Marco: peer review is still there to correct apparent bias.  Economists are notoriously terrible at making their results understood outside their narrow field.  NBER is getting good at putting out 2-page summaries.  Still need to know how policymakers should be using them.  Incumbent on academics to improve their communication.
 
Wright: There are reputational sanctions in economics that don’t exist or exist with less force in law. Everyone high-fives each other and says the papers are brilliant. But less of a culture of saying a paper is bad and shouldn’t influence policy.  (He does not go to the conferences I go to.)  This culture developed when law professors didn’t do empirical work.  Now, any law professor can run a regression without a license, and that doesn’t serve academia well.  He is for more shaming of law professors.
 
Marco: who do bad research.
 
Wright: at least those.  (Ha. Ha.  Though he is a very good public speaker—quite charming.)  Need research that can be replicated; that reduces fights over industry-funded or gov’t-funded source.
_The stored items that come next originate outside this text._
(** * Flood hazard probability and damage engine: a shallow embedding

    The development follows the Python sources module by module:

    - [ClimateProbability]   climate_probability.py
                             (class ClimateEventAnalyzer)
    - [Isimip]               backend/isimip_probability.py
                             (class ISIMIPDataProcessor)
    - [Climada]              backend/climate_probability_climada.py
                             (classes ClimadaAPIClient, ClimadaFloodAnalyzer)
    - [Scipy]                scipy.interpolate.interp1d as the two damage
                             calculators call it
    - [DamageCalculator]     backend/flood_damage_library/core/damage_calculator.py
    - [EnhancedDamageCalculator]
                             backend/flood_damage_library/core/enhanced_damage_calculator.py
    - [Scenarios]            the concrete inputs of the examples

    The modules [ClimateProbabilityFacts], [IsimipFacts], [ClimadaFacts],
    [ScipyFacts] and [DamageCalculatorFacts] hold the theorems.

    Numbers.  Python floats are modelled by exact rationals [Q]: every
    [+], [-], [*], [/] and integer power of the source is the exact
    operation, so the theorems speak about the formulas the code
    evaluates and not about binary64 rounding.  Equality of computed
    numbers is [Qeq] ([==]); where the code stores a value it was handed,
    the statement uses Leibniz equality.  Python ints are [Z].

    The module [Binary64] replays the arithmetic of the concrete
    scenarios on IEEE 754 binary64 numbers, which are Python's floats,
    to show that the quoted values are also the ones the floats give.

    Library calls that are not rational functions (scipy's GEV fit and
    quantile function, numpy's log10 and its random generator) are taken
    as parameters of the functions that call them. *)

From Stdlib Require Import ZArith QArith Qabs Qminmax Qpower Lia Lqa.
From Stdlib Require Import List Sorted String Ascii Bool Floats.
From stdpp Require Import gmap strings.

Import ListNotations.
Local Open Scope string_scope.

(** ** Python outcomes *)

Module Py.

(** The exceptions the modelled functions raise. *)
Inductive exn : Type :=
| ZeroDivisionError
| ValueError (msg : string)
| CalculationError (msg : string).

(** A call either returns a value or raises. *)
Inductive outcome (A : Type) : Type :=
| Returned (a : A)
| Raised (e : exn).

Arguments Returned {A} a.
Arguments Raised {A} e.

Definition bind {A B : Type} (m : outcome A) (k : A -> outcome B) : outcome B :=
  match m with
  | Returned a => k a
  | Raised e => Raised e
  end.

Definition in_str (x : string) (xs : list string) : bool :=
  existsb (String.eqb x) xs.

(** [needle in haystack] on strings (substring test). *)
Definition contains (needle haystack : string) : bool :=
  match String.index 0 needle haystack with
  | Some _ => true
  | None => false
  end.

(** [str.lower] on ASCII text. *)
Definition lower_ascii (c : ascii) : ascii :=
  let n := nat_of_ascii c in
  if (65 <=? n)%nat && (n <=? 90)%nat then ascii_of_nat (n + 32) else c.

Fixpoint lower (s : string) : string :=
  match s with
  | EmptyString => EmptyString
  | String c s' => String (lower_ascii c) (lower s')
  end.

(** [len] as a Python int. *)
Definition len {A : Type} (l : list A) : Z := Z.of_nat (length l).

(** Decimal literals: [dec n k] is [n / 10^k]. *)
Definition dec (n : Z) (k : positive) : Q := n # (10 ^ k).

(** The sum of a list of numbers, added from the left starting at 0. *)
Definition Qsum (xs : list Q) : Q := fold_left Qplus xs 0%Q.

End Py.

Import Py.

(** ** climate_probability.py *)

Module ClimateProbability.

Local Open Scope Q_scope.

Record Date : Type := { year : Z; month : Z; day : Z }.

(** One row of the historical table.  A column that the table does not
    carry (see [columns]) is never read.  [event_type = None] is a
    missing cell (None/NaN). *)
Record Row : Type := {
  date : Date;
  rainfall : Q;
  event_type : option string
}.

Record DataFrame : Type := {
  columns : list string;
  rows : list Row
}.

(** THRESHOLDS *)
Definition THRESHOLD_heavy_rainfall : Q := 100.
Definition THRESHOLD_extreme_rainfall : Q := 200.
Definition THRESHOLD_flood_rainfall : Q := 150.

(** [(df['rainfall'] >= t).sum()] *)
Definition count_rainfall_ge (t : Q) (rs : list Row) : Z :=
  len (List.filter (fun r => Qle_bool t (rainfall r)) rs).

Record ClimateEventAnalyzer : Type := {
  historical_data : option DataFrame;
  event_counts : gmap string Z;
  total_days : Z
}.

(** [Series.value_counts()]: every distinct non-missing value with the
    number of rows that carry it. *)
Fixpoint bump (e : string) (acc : list (string * Z)) : list (string * Z) :=
  match acc with
  | [] => [(e, 1%Z)]
  | (k, n) :: acc' =>
      if String.eqb k e then (k, (n + 1)%Z) :: acc' else (k, n) :: bump e acc'
  end.
Definition query (s : Store) (channelId : Buffer) (cursor : Cursor)
    (isBackward : bool) (limit : Z) : completion QueryResult :=
  let limit := Z.max 0 limit in
  match query_rows s channelId cursor isBackward limit with
  | Throw e => Throw e
  | Ok rows =>
      let rows := if isBackward then reverse rows else rows in
      let abbreviatedMessages := abbreviate <$> rows in
      if isBackward then
        let forwardHash := cursor_hash cursor in
        if Z.of_nat (length rows) >? limit then
          Ok {| abbreviatedMessages := drop 1 abbreviatedMessages;
                backwardHash := Row.hash <$> head rows;
                forwardHash := forwardHash |}
        else
          Ok {| abbreviatedMessages := abbreviatedMessages;
                backwardHash := None;
                forwardHash := forwardHash |}
      else
        let backwardHash := Row.hash <$> head rows in
        if Z.of_nat (length rows) >? limit then
          Ok {| abbreviatedMessages :=
                  take (length abbreviatedMessages - 1) abbreviatedMessages;
                backwardHash := backwardHash;
                forwardHash := Row.hash <$> last rows |}
        else
          Ok {| abbreviatedMessages := abbreviatedMessages;
                backwardHash := backwardHash;
                forwardHash := None |}
  end.

(** As for [addMessage], the writes are those of a call made while no
    transaction is open. *)
Definition removeChannelMessages (s : Store) (channelId : Buffer) : Store :=
  let s := begin_transaction s in
  let s :=
    {| messages := filter (λ r, Row.channel_id r ≠ channelId) (messages s);
       parents := parents s;
       in_transaction := in_transaction s |} in
  let s :=
    {| messages := messages s;
       parents := filter (λ p, Parent.channel_id p ≠ channelId) (parents s);
       in_transaction := in_transaction s |} in
  commit_transaction s.

(** [clear], on the two tables kept here. *)
Definition clear (s : Store) : Store :=
  {| messages := []; parents := []; in_transaction := in_transaction s |}.

(** What a forward query selects, in words: the rows at or after the
    anchor row (the row of the channel that has the cursor's hash), or the
    rows at or above the cursor's height. *)
Definition forward_selected (s : Store) (channelId : Buffer) (cursor : Cursor)
    (m : Row.t) : Prop :=
  match cursor with
  | CursorHash hash =>
      ∃ anchor, anchor ∈ messages s ∧ Row.channel_id anchor = channelId ∧
        Row.hash anchor = hash ∧
        (Row.height m > Row.height anchor ∨
         (Row.height m = Row.height anchor ∧
          Buffer_compare (Row.hash m) (Row.hash anchor) ≠ Lt))
  | CursorHeight height => Row.height m >= height
  end.

(** What a backward query selects: the rows strictly before the anchor
    row. *)
Definition backward_selected (s : Store) (channelId hash : Buffer)
    (m : Row.t) : Prop :=
  ∃ anchor, anchor ∈ messages s ∧ Row.channel_id anchor = channelId ∧
    Row.hash anchor = hash ∧
    (Row.height m < Row.height anchor ∨
     (Row.height m = Row.height anchor ∧
      Buffer_compare (Row.hash m) (Row.hash anchor) = Lt)).

(** The order of messages, in words: height ascending, then hash
    ascending byte by byte. *)
Definition message_lt (m1 m2 : Message.t) : Prop :=
  Message.height m1 < Message.height m2 ∨
  (Message.height m1 = Message.height m2 ∧
   Buffer_compare (Message.hash m1) (Message.hash m2) = Lt).

(** ** Reachable stores *)

Inductive Op :=
| OpAddMessage (message : Message.t)
| OpRemoveChannelMessages (channelId : Buffer)
| OpClear.

Definition step (s : Store) (op : Op) : Store :=
  match op with
  | OpAddMessage message => snd (addMessage s message)
  | OpRemoveChannelMessages channelId => removeChannelMessages s channelId
  | OpClear => clear s
  end.

Definition run (ops : list Op) : Store := foldl step empty_store ops.

(** What a freshly opened store can become. *)
Inductive reachable : Store → Prop :=
| reachable_empty : reachable empty_store
| reachable_step s op : reachable s → reachable (step s op).
Lemma last_char_digits_nonempty (tok : string) (prev : option ascii) :
  all_digits tok = true -> tok <> EmptyString ->
  opt_word (last_char prev tok) = true.
Proof.
  destruct tok as [|c tok]; [congruence|]. intros Hall _.
  unfold all_digits in Hall. cbn in Hall. apply andb_true_iff in Hall.
  destruct Hall as [Hc Hall]. cbn [last_char].
  apply last_char_digits; [exact Hall|]. cbn. now apply is_digit_word.
Qed.

Lemma left_ok_split (prev : option ascii) :
  left_ok prev = lookbehind_ok prev && negb (opt_word prev).
Proof.
  destruct prev as [c|]; [|reflexivity]. cbn.
  unfold in_lookbehind_class, is_word.
  destruct (is_letter c), (is_digit c), (Ascii.eqb c "_"),
    (Ascii.eqb c "@"), (Ascii.eqb c "."); reflexivity.
Qed.

Lemma six_digits_nonempty (tok : string) :
  six_digits tok = true ->
  String.length tok = 6 /\ all_digits tok = true /\ tok <> EmptyString.
Proof.
  unfold six_digits. intros H. apply andb_true_iff in H.
  destruct H as [Hlen Hall]. apply Nat.eqb_eq in Hlen.
  repeat split; try assumption. intros ->. discriminate.
Qed.

(** The pattern at one position, in terms of the token and its neighbours. *)
Lemma match_here_sound (prev : option ascii) (s tok : string) :
  match_here prev s = Some tok ->
  exists post,
    s = (tok ++ post)%string /\ six_digits tok = true /\
    left_ok prev = true /\ right_ok (first_char post) = true.
Proof.
  unfold match_here. intros H.
  destruct (lookbehind_ok prev && word_boundary prev (first_char s)) eqn:Hl;
    [|discriminate].
  destruct (take_digits 6 s) as [[tok' rest]|] eqn:Ht; [|discriminate].
  destruct (word_boundary (last_char prev tok') (first_char rest)) eqn:Hr;
    [|discriminate].
  inversion H; subst tok'. clear H.
  destruct (take_digits_sound _ _ _ _ Ht) as (-> & Hlen & Hall).
  assert (Hne : tok <> EmptyString) by (intros ->; discriminate).
  exists rest. split; [reflexivity|].
  apply andb_true_iff in Hl. destruct Hl as [Hlb Hwb].
  unfold word_boundary in Hwb, Hr.
  rewrite first_char_digits in Hwb by assumption.
  rewrite last_char_digits_nonempty in Hr by assumption.
  repeat split.
  - unfold six_digits. now rewrite Hlen, Hall.
  - rewrite left_ok_split, Hlb.
    destruct (opt_word prev); [discriminate|reflexivity].
  - destruct (first_char rest) as [c|]; [|reflexivity]. cbn in *.
    destruct (is_word c); [discriminate|reflexivity].
Qed.

Lemma match_here_complete (prev : option ascii) (tok post : string) :
  six_digits tok = true -> left_ok prev = true ->
  right_ok (first_char post) = true ->
  match_here prev (tok ++ post) = Some tok.
Proof.
  intros Hsix Hleft Hright.
  destruct (six_digits_nonempty _ Hsix) as (Hlen & Hall & Hne).
  rewrite left_ok_split in Hleft. apply andb_true_iff in Hleft.
  destruct Hleft as [Hlb Hw]. apply negb_true_iff in Hw.
  unfold match_here, word_boundary.
  rewrite Hlb, Hw, first_char_digits by assumption. cbn [xorb andb].
  rewrite <- Hlen, take_digits_complete by assumption.
  rewrite last_char_digits_nonempty by assumption.
  destruct (first_char post) as [c|]; [|reflexivity]. cbn in *.
  apply negb_true_iff in Hright. now rewrite Hright.
Qed.

Lemma string_app_empty (a b : string) :
  (a ++ b)%string = EmptyString -> a = EmptyString /\ b = EmptyString.
Proof. destruct a; [auto|discriminate]. Qed.

(** [re.search] returns the leftmost token that the pattern accepts. *)
Lemma search_from_spec (s : string) :
  forall prev,
    match search_from prev s with
    | Some tok =>
        exists pre post,
          s = (pre ++ tok ++ post)%string /\ six_digits tok = true /\
          left_ok (last_char prev pre) = true /\
          right_ok (first_char post) = true /\
          forall pre' tok' post',
            s = (pre' ++ tok' ++ post')%string -> six_digits tok' = true ->
            left_ok (last_char prev pre') = true ->
            right_ok (first_char post') = true ->
            String.length pre <= String.length pre'
    | None =>
        forall pre tok post,
          s = (pre ++ tok ++ post)%string -> six_digits tok = true ->
          left_ok (last_char prev pre) = true ->
          right_ok (first_char post) = true -> False
    end.
Proof.
  induction s as [|c s IH]; intros prev.
  - cbn [search_from]. destruct (match_here prev "") as [tok|] eqn:Hm.
    + destruct (match_here_sound _ _ _ Hm) as (post & Hs & Hsix & _).
      symmetry in Hs. apply string_app_empty in Hs. destruct Hs as [-> _].
      discriminate.
    + intros pre tok post Hs Hsix _ _. symmetry in Hs.
      apply string_app_empty in Hs. destruct Hs as [_ Hs].
      apply string_app_empty in Hs. destruct Hs as [-> _]. discriminate.
  - cbn [search_from]. destruct (match_here prev (String c s)) as [tok|] eqn:Hm.
    + destruct (match_here_sound _ _ _ Hm) as (post & Hs & Hsix & Hl & Hr).
      exists EmptyString, post. cbn [append last_char String.length].
      repeat split; try assumption. intros. lia.
    + specialize (IH (Some c)).
      assert (Hhead : forall pre tok post,
        String c s = (pre ++ tok ++ post)%string -> six_digits tok = true ->
        left_ok (last_char prev pre) = true ->
        right_ok (first_char post) = true ->
        exists pre0, pre = String c pre0 /\ s = (pre0 ++ tok ++ post)%string).
      { intros pre tok post Hs Hsix Hl Hr. destruct pre as [|c' pre0].
        - cbn in Hs, Hl. rewrite Hs in Hm.
          rewrite match_here_complete in Hm by assumption. discriminate.
        - cbn in Hs. inversion Hs; subst. eauto. }
      destruct (search_from (Some c) s) as [tok|].
      * destruct IH as (pre & post & Hs & Hsix & Hl & Hr & Hmin).
        exists (String c pre), post. cbn [append last_char].
        repeat split; try assumption; [now rewrite Hs|].
        intros pre' tok' post' Hs' Hsix' Hl' Hr'.
        destruct (Hhead _ _ _ Hs' Hsix' Hl' Hr') as (pre0 & -> & Hs0).
        cbn [String.length]. apply le_n_S.
        apply (Hmin pre0 tok' post'); assumption.
      * intros pre tok post Hs Hsix Hl Hr.
        destruct (Hhead _ _ _ Hs Hsix Hl Hr) as (pre0 & -> & Hs0).
        apply (IH pre0 tok post); assumption.
Qed.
That tones down the criticism.  There’s a demand for objective interpretation of results—meta-analysis of fields, similar to literature review. 
 
Kieff: do you think that policymakers should keep anything in mind when an academic is writing as an academic but also has clients to serve and owes duties to a client in other contexts? [Somehow I feel that there is someone in particular being targeted.]
 
Wright: it happens.  Some briefs are really good, and others aren’t.  If there’s empirical information, the fundamental question is whether the thing is valid.  If I can’t see the data, it doesn’t get any weight.
 
Kieff: should a reader keep in mind that a lawyer currently representing a client, paid or unpaid, who has taken a position on the topic being written about can’t advance to an academic audience a position inconsistent with his or her client’s?
 
Wright: I don’t know the professional responsibility component. I have a healthy skepticism for paid-for advocacy, but that’s a rebuttable presumption.  I’d be willing to concede that the skepticism meter goes up a notch or two.
 
Haber: from outside the legal academy, the presumption is that the field is about getting to the truth. This requires both careful scholarship and persuasion of others where you divulge your sources of funding, make data available publicly, share requests for data, and practice open science.  He is hearing that legal norms are different. [Because he is hearing a weird subset of claims.]  Suggests a host of institutional problems in the legal academy for playing an effective role in evidence based policymaking—seems like conflicts of interest should be divulged. Legal academy was founded on advocacy. That’s not about getting to the truth; it’s about serving the client. That puts it in a difficult position for doing social science, about getting to the truth.  How to draw some bright lines about which enterprise people are engaged in.
 
Kieff: ITC docket generates economic studies.  If we were asked to study these issues, we’d enjoy it.